== MATERIAL TO PROCESS

Set Warnings "-register-all,-clear-no-such-hyp".
Local Open Scope stdpp_scope.

(** ** JavaScript values, thrown values and completions *)

Module Js.

(** The line feed of a template literal or of ["\n"]. *)
Definition LF : string := String (Ascii.ascii_of_nat 10) EmptyString.

(** [Array.prototype.join]. *)
Fixpoint join (sep : string) (parts : list string) : string :=
  match parts with
  | [] => ""
  | [s] => s
  | s :: rest => s +:+ sep +:+ join sep rest
  end.

(** Values carried by requests and results ([any] in the source). *)
Inductive Value :=
| Undefined
| Null
| Bool (b : bool)
| Num (z : Z)
| Str (s : string)
| Arr (items : list Value)
| Obj (props : list (string * Value)).

(** Property read [v.key]; a property that is absent reads [undefined]. *)
Definition prop (key : string) (v : Value) : Value :=
  match v with
  | Obj props =>
      match list_find (λ kv, kv.1 = key) props with
      | Some (_, (_, x)) => x
      | None => Undefined
      end
  | _ => Undefined
  end.

(** [!v || typeof v !== 'object'] is false exactly on arrays and objects
    ([null] has type ['object'] but is falsy). *)
Definition isObject (v : Value) : bool :=
  match v with
  | Arr _ | Obj _ => true
  | _ => false
  end.

(** [!v || typeof v !== 'string'] is false exactly on non-empty strings. *)
Definition nonEmptyString (v : Value) : option string :=
  match v with
  | Str s => if decide (s = "") then None else Some s
  | _ => None
  end.

Inductive ErrorCode := InvalidRequest | InvalidParams | MethodNotFound | InternalError.

(** One element of a Zod issue path: an object key or an array index. *)
Inductive PathSeg := Key (k : string) | Index (i : N).

Record ZodIssue := { path : list PathSeg; message : string }.

(** What a [throw] can carry, as far as the [instanceof] tests of the
    source tell values apart. [OtherValue s] is a thrown value that is no
    [Error]; [s] is what [String(value)] returns for it. *)
Inductive Thrown :=
| ZodError (errors : list ZodIssue)
| McpError (code : ErrorCode) (msg : string)
| OtherError (msg : string)
| OtherValue (str : string).

Inductive Completion (A : Type) :=
| Return (a : A)
| Throw (e : Thrown).
Global Arguments Return {A} a.
Global Arguments Throw {A} e.

End Js.
Import Js.

(** ** [Map<string, V>]: keys in insertion order *)

Module JsMap.

Section Ops.
Context {V : Type}.

(** [Map.prototype.set]: an existing key keeps its position and takes
    the new value, a new key goes to the end. *)
Fixpoint set (k : string) (v : V) (m : list (string * V)) : list (string * V) :=
  match m with
  | [] => [(k, v)]
  | (k', v') :: m' =>
      if decide (k' = k) then (k, v) :: m' else (k', v') :: set k v m'
  end.

Fixpoint get (k : string) (m : list (string * V)) : option V :=
  match m with
  | [] => None
  | (k', v') :: m' => if decide (k' = k) then Some v' else get k m'
  end.

Definition keys (m : list (string * V)) : list string := m.*1.
Definition values (m : list (string * V)) : list V := m.*2.

End Ops.

End JsMap.
Lemma on_action_order_fetch (a : UserAction) (c : Component) :
  count is_order_fetch (effects (on_action a c)) =
    match a with ClickOrder => 1 | _ => 0 end.
Proof. destruct a; reflexivity. Qed.

(* No handler piece ever writes `false` into isConnected. *)
Lemma on_action_keeps_connected (a : UserAction) (c : Component) :
  isConnected (after (on_action a c)) = isConnected c.
Proof. destruct a; reflexivity. Qed.

Lemma resume_keeps_connected (req : Request) (o : FetchOutcome) (c : Component) :
  isConnected c = true → isConnected (after (resume req o c)) = true.
Proof.
  intros Hc. destruct req; cbn [resume].
  - rewrite connectBinance_resume_after. cbn. rewrite Hc. apply orb_true_r.
  - rewrite fetchBalances_resume_after.
    destruct (fetched_balances o) as [e|b]; [|destruct (truthy b)]; exact Hc.
  - rewrite placeOrder_resume_after. exact Hc.
Qed.

(* What an enabled action tells about the state it is taken in. *)
Lemma enabled_inv (c : Component) (a : UserAction) :
  enabled c a = true →
  page_renders c = true ∧
  isConnected c =
    match control_of a with
    | ApiKeyInput | ApiSecretInput | ConnectButton => false
    | RefreshButton | SymbolSelect | SideSelect | QuantityInput | OrderButton => true
    end ∧
  disabled c (control_of a) = false ∧
  offered a = true.
Proof.
  unfold enabled, rendered. intros H.
  apply andb_prop in H as [H Hoff]. apply andb_prop in H as [H Hdis].
  apply andb_prop in H as [Hpage Hbranch]. apply negb_true_iff in Hdis.
  repeat split; try assumption.
  destruct (control_of a), (isConnected c); cbn in Hbranch; congruence.
Qed.
(** * A shallow embedding of [bootstrap/shell/shell.go]

    The virtual shell of the build agent: working directory, command
    construction and execution, the PID-file lock and the translation
    of execution errors into exit codes.

    Pointers of the Go code ([*Shell], [*env.Environment], [*exec.Cmd],
    slices, [bytes.Buffer]) live in an explicit store; every method is a
    computation in a small state monad over that store, which can
    return, panic or run out of the fuel given to a loop.  What the
    operating system and the child processes do is read from an oracle
    record [OS], so every theorem holds for all behaviours of the
    platform.  What the package does to the outside (logging, starting
    and waiting for children, lock attempts, sleeps) is recorded in a
    trace.  Time is a virtual clock that only [time.Sleep] advances.

    Every child the oracle describes comes to an end: [cmd.Wait] and
    the copy from its terminal have a result.  A child that never
    exits, or a terminal that never closes, is outside the model; what
    is proved of a call that waits for a child is what holds when the
    wait is over, not that the wait ends.

    The model is the Unix build of the package; [RunScript] is
    modelled for the builds other than the Windows one.  The relay of
    signals to the child, which runs beside [executeCommand], is not
    part of it. *)

From Stdlib Require Import ZArith String Ascii List Lia Bool.
From stdpp Require Import base option gmap strings.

====

Write out every entry again so that each line matches the original exactly.

§ **EXERCISE ANSWER**:
Set Warnings "-register-all,-clear-no-such-hyp".
Local Open Scope stdpp_scope.

(** ** JavaScript values, thrown values and completions *)

Module Js.

(** The line feed of a template literal or of ["\n"]. *)
Definition LF : string := String (Ascii.ascii_of_nat 10) EmptyString.

(** [Array.prototype.join]. *)
Fixpoint join (sep : string) (parts : list string) : string :=
  match parts with
  | [] => ""
  | [s] => s
  | s :: rest => s +:+ sep +:+ join sep rest
  end.

(** Values carried by requests and results ([any] in the source). *)
Inductive Value :=
| Undefined
| Null
| Bool (b : bool)
| Num (z : Z)
| Str (s : string)
| Arr (items : list Value)
| Obj (props : list (string * Value)).

(** Property read [v.key]; a property that is absent reads [undefined]. *)
Definition prop (key : string) (v : Value) : Value :=
  match v with
  | Obj props =>
      match list_find (λ kv, kv.1 = key) props with
      | Some (_, (_, x)) => x
      | None => Undefined
      end
  | _ => Undefined
  end.

(** [!v || typeof v !== 'object'] is false exactly on arrays and objects
    ([null] has type ['object'] but is falsy). *)
Definition isObject (v : Value) : bool :=
  match v with
  | Arr _ | Obj _ => true
  | _ => false
  end.

(** [!v || typeof v !== 'string'] is false exactly on non-empty strings. *)
Definition nonEmptyString (v : Value) : option string :=
  match v with
  | Str s => if decide (s = "") then None else Some s
  | _ => None
  end.

Inductive ErrorCode := InvalidRequest | InvalidParams | MethodNotFound | InternalError.

(** One element of a Zod issue path: an object key or an array index. *)
Inductive PathSeg := Key (k : string) | Index (i : N).

Record ZodIssue := { path : list PathSeg; message : string }.

(** What a [throw] can carry, as far as the [instanceof] tests of the
    source tell values apart. [OtherValue s] is a thrown value that is no
    [Error]; [s] is what [String(value)] returns for it. *)
Inductive Thrown :=
| ZodError (errors : list ZodIssue)
| McpError (code : ErrorCode) (msg : string)
| OtherError (msg : string)
| OtherValue (str : string).

Inductive Completion (A : Type) :=
| Return (a : A)
| Throw (e : Thrown).
Global Arguments Return {A} a.
Global Arguments Throw {A} e.

End Js.
Import Js.

(** ** [Map<string, V>]: keys in insertion order *)

Module JsMap.

Section Ops.
Context {V : Type}.

(** [Map.prototype.set]: an existing key keeps its position and takes
    the new value, a new key goes to the end. *)
Fixpoint set (k : string) (v : V) (m : list (string * V)) : list (string * V) :=
  match m with
  | [] => [(k, v)]
  | (k', v') :: m' =>
      if decide (k' = k) then (k, v) :: m' else (k', v') :: set k v m'
  end.

Fixpoint get (k : string) (m : list (string * V)) : option V :=
  match m with
  | [] => None
  | (k', v') :: m' => if decide (k' = k) then Some v' else get k m'
  end.

Definition keys (m : list (string * V)) : list string := m.*1.
Definition values (m : list (string * V)) : list V := m.*2.

End Ops.

End JsMap.
Lemma on_action_order_fetch (a : UserAction) (c : Component) :
  count is_order_fetch (effects (on_action a c)) =
    match a with ClickOrder => 1 | _ => 0 end.
Proof. destruct a; reflexivity. Qed.

(* No handler piece ever writes `false` into isConnected. *)
Lemma on_action_keeps_connected (a : UserAction) (c : Component) :
  isConnected (after (on_action a c)) = isConnected c.
Proof. destruct a; reflexivity. Qed.

Lemma resume_keeps_connected (req : Request) (o : FetchOutcome) (c : Component) :
  isConnected c = true → isConnected (after (resume req o c)) = true.
Proof.
  intros Hc. destruct req; cbn [resume].
  - rewrite connectBinance_resume_after. cbn. rewrite Hc. apply orb_true_r.
  - rewrite fetchBalances_resume_after.
    destruct (fetched_balances o) as [e|b]; [|destruct (truthy b)]; exact Hc.
  - rewrite placeOrder_resume_after. exact Hc.
Qed.

(* What an enabled action tells about the state it is taken in. *)
Lemma enabled_inv (c : Component) (a : UserAction) :
  enabled c a = true →
  page_renders c = true ∧
  isConnected c =
    match control_of a with
    | ApiKeyInput | ApiSecretInput | ConnectButton => false
    | RefreshButton | SymbolSelect | SideSelect | QuantityInput | OrderButton => true
    end ∧
  disabled c (control_of a) = false ∧
  offered a = true.
Proof.
  unfold enabled, rendered. intros H.
  apply andb_prop in H as [H Hoff]. apply andb_prop in H as [H Hdis].
  apply andb_prop in H as [Hpage Hbranch]. apply negb_true_iff in Hdis.
  repeat split; try assumption.
  destruct (control_of a), (isConnected c); cbn in Hbranch; congruence.
Qed.
(** * A shallow embedding of [bootstrap/shell/shell.go]

    The virtual shell of the build agent: working directory, command
    construction and execution, the PID-file lock and the translation
    of execution errors into exit codes.

    Pointers of the Go code ([*Shell], [*env.Environment], [*exec.Cmd],
    slices, [bytes.Buffer]) live in an explicit store; every method is a
    computation in a small state monad over that store, which can
    return, panic or run out of the fuel given to a loop.  What the
    operating system and the child processes do is read from an oracle
    record [OS], so every theorem holds for all behaviours of the
    platform.  What the package does to the outside (logging, starting
    and waiting for children, lock attempts, sleeps) is recorded in a
    trace.  Time is a virtual clock that only [time.Sleep] advances.

    Every child the oracle describes comes to an end: [cmd.Wait] and
    the copy from its terminal have a result.  A child that never
    exits, or a terminal that never closes, is outside the model; what
    is proved of a call that waits for a child is what holds when the
    wait is over, not that the wait ends.

    The model is the Unix build of the package; [RunScript] is
    modelled for the builds other than the Windows one.  The relay of
    signals to the child, which runs beside [executeCommand], is not
    part of it. *)

From Stdlib Require Import ZArith String Ascii List Lia Bool.
From stdpp Require Import base option gmap strings.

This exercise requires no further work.